Commas, of course, are used to separate items in a list. For example: ‘I bought wine, gin, tequila, and more wine.’ Note that extra comma after ‘tequila’ – it’s what Americans call a Harvard comma and just about everyone else calls an Oxford comma.
But whatever your moniker of choice, it’s sometimes a useful insertion to make in the name of clarity. US teenager, Kelsie Setterfield, recently tried to make comma sense of it all by uploading an explanation on Tik Tok. Her sentence, ‘I thanked my parents, Batman, and Superman’ made it perfectly clear that her mom and dad were no super-heroes. Had Kelsie left out that comma after ‘Batman’, then she’d be able to claim she had easily the coolest folks on the planet.
Split infinitives
An infinitive is a verb on its own, with no subject to support it. For example: to sew, to drive, to run, to twerk. That kind of thing.
However, many of us have been taught that the splitting of an infinitive is akin to going straight to Hell in a handcart. Just look at the all the hoo-ha that still rages around the immortal Star Trek line, ‘To boldly go where no man has gone before.’ Never mind that they were busy saving Earth by conquering space, the final frontier – they were splitting an infinitive, for heaven’s sake!
But is splitting an infinitive still considered a crime in today’s modern world? Nope, not in this day and age. As long as the meaning of your sentence is clear, then carry on. ‘It is unlikely to increase significantly the price of eggs’ is certainly grammatically correct, but ‘It is unlikely to significantly increase the price of eggs’ does seem to flow better, to be honest.
Me, myself and I
This one really gets everyone tied up in grammatical knots. A lot of us use either ‘I’ or ‘myself’ incorrectly. Take these two examples, both of which neither sound nor look right:
‘Would you please call Zebedee or I before you fly to Cuba?’
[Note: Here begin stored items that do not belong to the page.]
(* ===== verification/Scheduler.v ===== *)
(** * The scheduler

    Model of [Scheduler] ([src/bthread/core/scheduler.cpp]) and of the parts of
    [Worker] that involve other workers ([src/bthread/core/worker.cpp]): the
    registry of idle workers, waking up, submitting, picking and stealing tasks,
    yielding and the switch of contexts, starting and shutting down. *)

From Stdlib Require Import ZArith Lia.
From stdpp Require Import base numbers list gmap relations option.
From S2P Require Import Prelude Mpsc SharedMpsc WorkStealing Task TaskGroup Timer Platform World.
From S2P Require Import Workers.

Open Scope Z_scope.

Module Scheduler.
Import World World.Worker Workers.

(** ** Threads and contexts *)

(** The worker whose thread executes the context of task [t]. *)
Definition worker_on (v : world) (t : ptr) : option ptr :=
  fst <$> head (filter (fun p => w_context p.2 = Some t) (map_to_list (v_workers v))).

Lemma worker_on_Some v t w : worker_on v t = Some w ->
  exists x, v_workers v !! w = Some x /\ w_context x = Some t.
Proof.
  unfold worker_on. destruct (head _) as [[w' x]|] eqn:E; [|done]. intros [= <-].
  apply head_Some in E as [l E]. assert (Hin : (w', x) ∈ (w', x) :: l) by by left.
  rewrite <- E in Hin. apply list_elem_of_filter in Hin as [Hc Hin].
  exists x. split; [by apply elem_of_map_to_list|exact Hc].
Qed.
(** From the check of the value up to the suspension: the result, or [None] when
    the task is to be suspended. *)
Definition enter_wait (task : ptr) (prepend : bool) : prog world (option Z) :=
  val <- value b ;;
  if negb (val =? expected_value) then Ret (Some 0)
  else
    c <- cas_on tasks task Task.is_waiting false true ;;
    if negb c.1 then Ret (Some 0)
    else
      set tasks task Task.mpmc_next None ;;;
      set tasks task Task.mpmc_claimed false ;;;
      val <- value b ;;
      if negb (val =? expected_value) then
        set tasks task Task.is_waiting false ;;; Ret (Some 0)
      else
        set_timeout task ;;;
        set tasks task Task.waiting_butex (Some b) ;;;
        (if prepend then zoom mem (MpmcQueue.AddToHead b task true true)
         else zoom mem (MpmcQueue.AddToTail b task true)) ;;;
        val <- value b ;;
        if negb (val =? expected_value) then
          set tasks task Task.mpmc_claimed true ;;;
          set tasks task Task.is_waiting false ;;;
          set tasks task Task.waiting_butex None ;;;
          Ret (Some 0)
        else
          saved_wake_count <- get tasks task Task.wake_count ;;
          c <- cas_on tasks task Task.state Task.RUNNING Task.SUSPENDED ;;
          if negb c.1 then
            set tasks task Task.waiting_butex None ;;;
            set tasks task Task.is_waiting false ;;;
            Ret (Some 0)
          else
            current_wake_count <- get tasks task Task.wake_count ;;
            if negb (current_wake_count =? saved_wake_count) then
              c <- cas_on tasks task Task.state Task.SUSPENDED Task.READY ;;
              (if c.1 : bool then EnqueueTask self task else Ret tt) ;;;
              set tasks task Task.waiting_butex None ;;;
              set tasks task Task.is_waiting false ;;;
              Ret (Some 0)
            else Ret None.

(** After the suspension. *)
Definition leave_wait (task : ptr) : prog world Z :=
  set tasks task Task.waiting_butex None ;;;
  r <- load running_ ;;
  if negb r then Ret Platform.ECANCELED
  else
    timed_out <- get tasks task Task.w_timed_out ;;
    Ret (if timed_out : bool then Platform.ETIMEDOUT else 0).

Definition Wait (prepend : bool) : prog world Z :=
  w <- Current self ;;
  match w with
  | None => wait_pthread
  | Some w =>
      base_task <- on w (load current_task_) ;;
      match base_task with
      | None => wait_pthread
      | Some task =>
          type <- get tasks task Task.type ;;
          if decide (type = Task.BTHREAD) then
            r <- load running_ ;;
            if negb r then Ret Platform.ECANCELED
            else
              result <- enter_wait task prepend ;;
              match result with
              | Some result => Ret result
              | None => SuspendCurrent self w ;;; leave_wait task
              end
          else wait_pthread
      end
  end.
End Wait.

Definition BATCH_SIZE : Z := 16.

(** What [Wake] does for a waiter taken from the queue. *)
Definition wake_waiter (self : who) (waiter : ptr) : prog world unit :=
  set tasks waiter Task.is_waiting false ;;;
  modify tasks waiter Task.wake_count (fun n => i32 (n + 1)) ;;;
  id <- get tasks waiter Task.w_timer_id ;;
  (if id =? 0 then Ret tt else on_timer (Timer.Cancel id) ;;; Ret tt) ;;;
  state <- get tasks waiter Task.state ;;
  if decide (state = Task.SUSPENDED) then
    set tasks waiter Task.state Task.READY ;;;
    EnqueueTask self waiter
  else Ret tt.

(** A round of the loop of [Wake]. *)
Definition wake_round (self : who) (b : ptr) (count total_woken : Z) : prog world (Z + unit) :=
  if total_woken <? count then
    waiters <- zoom mem (MpmcQueue.PopMultipleFromHead b (Z.min (count - total_woken) BATCH_SIZE)) ;;
    match waiters with
    | [] => Ret (inr tt)
    | _ :: _ =>
        for_each waiters (wake_waiter self) ;;;
        Ret (inl (total_woken + Z.of_nat (length waiters)))
    end
  else Ret (inr tt).

Definition Wake (self : who) (b : ptr) (count : Z) : prog world unit :=
  Platform.FutexWake ;;;
  loop 0 (wake_round self b count).

(** [Scheduler::WakeButex]. *)
Definition WakeButex (self : who) (b : option ptr) (count : Z) : prog world unit :=
  match b with Some b => Wake self b count | None => Ret tt end.

(** ** What can go wrong between waiting and waking

    Task 3 runs on worker 0 (at address 1); worker 1 (at address 2) has nothing
    to do; the butex is at address 9. *)
Definition one_running : world :=
  wr butexes {[9%nat := Task.new_Butex]}
    (wr tasks {[3%nat := wr Task.state Task.RUNNING Task.new_TaskMeta]}
      (wr workers (<[1%nat := wr context (Some 3%nat) (wr current_task_ (Some 3%nat) (Worker 0))]>
                     {[2%nat := Worker 1]})
        (wr idle_head_ (-1) two_workers))).

Definition waits (t b : ptr) : prog world Z := Wait (OnStack t) b 0 None false.
Definition changes_and_wakes (n : nat) (b : ptr) (count : Z) : prog world Z :=
  set_value b 1 ;;; Wake (Native n) b count ;;; Ret 0.
(** A round of the main loop: pick a task and switch to it. *)
Definition picks_and_runs (w : ptr) : prog world Z :=
  task <- PickTask w ;;
  match task with Some t => RunBthread w t ;;; Ret 0 | None => Ret (-1) end.

(** Task [t] is the first in the queue of butex [b]; task [t] is suspended; it is
    being executed. *)
Definition is_queued (b t : ptr) (v : world) : bool :=
  bool_decide (Task.b_head_ <$> rd butexes v !! b = Some (Some t)).
Definition is_suspended (t : ptr) (v : world) : bool :=
  bool_decide (Task.m_state <$> rd tasks v !! t = Some Task.SUSPENDED).
Definition is_executed (t : ptr) (v : world) : bool := bool_decide (is_Some (worker_on v t)).

(** What a worker finds when it looks for a task. *)
Definition finds (w : ptr) (v : world) : option (option ptr) :=
  match run 1000 (PickTask w) v with Done r _ => Some r | Blocked _ | Undefined _ | OutOfFuel => None end.

Lemma finds_ok w v r : finds w v = Some r -> wp (PickTask w) (fun r' _ => r' = r) v.
Proof.
  unfold finds. destruct (run 1000 (PickTask w) v) as [r' v'| | |] eqn:E; [|done..].
  intros [= ->]. by eapply wp_run.
Qed.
‘Would you please call Zebedee or myself before you fly to Cuba?’
But what if Zebedee wasn’t in the equation at all? You’d never say, ‘call I before you go’ and ‘call myself before you go’ sounds downright awkward. So, the trick is to compose your sentence as if you were the only subject. In other words, if Zebedee can be taken out of the equation and it still make sense, then you’ve cracked it. Look at these two examples:
‘Would you please call (Zebedee or) me before you go to Cuba?’
‘(Zebedee and) I have decided to go to Cuba.’
Both versions work when you include Zebedee and both work when you don’t.
And as for using ‘myself’, it’s best to use it only when you want to emphasise that you, and no one else, can do something. As in, ‘I myself will be responsible for checking the parachutes.’
Only the lonely
Roy Orbison sure knew what he meant when he crooned that only the lonely knew the way he felt. But the meaning of ‘only’ isn’t always so clear, particularly if we place it in the wrong position in the sentence. Check out the following:
- Only my daughter eats broccoli for dinner (no one else would touch it with a 10-foot barge pole)
- My daughter only eats broccoli for dinner (she’s beginning to turn green)
- My daughter eats broccoli only for dinner (it’s considered totally uncool to eat it at any other time, apparently)
You can see that the positioning of ‘only’ has a big impact on understanding my daughter’s relationship with a vegetable often accused of moonlighting as a small tree. To help you get your positioning of ‘only’ right, make a point of keeping it close to the word it belongs to and you should be just fine.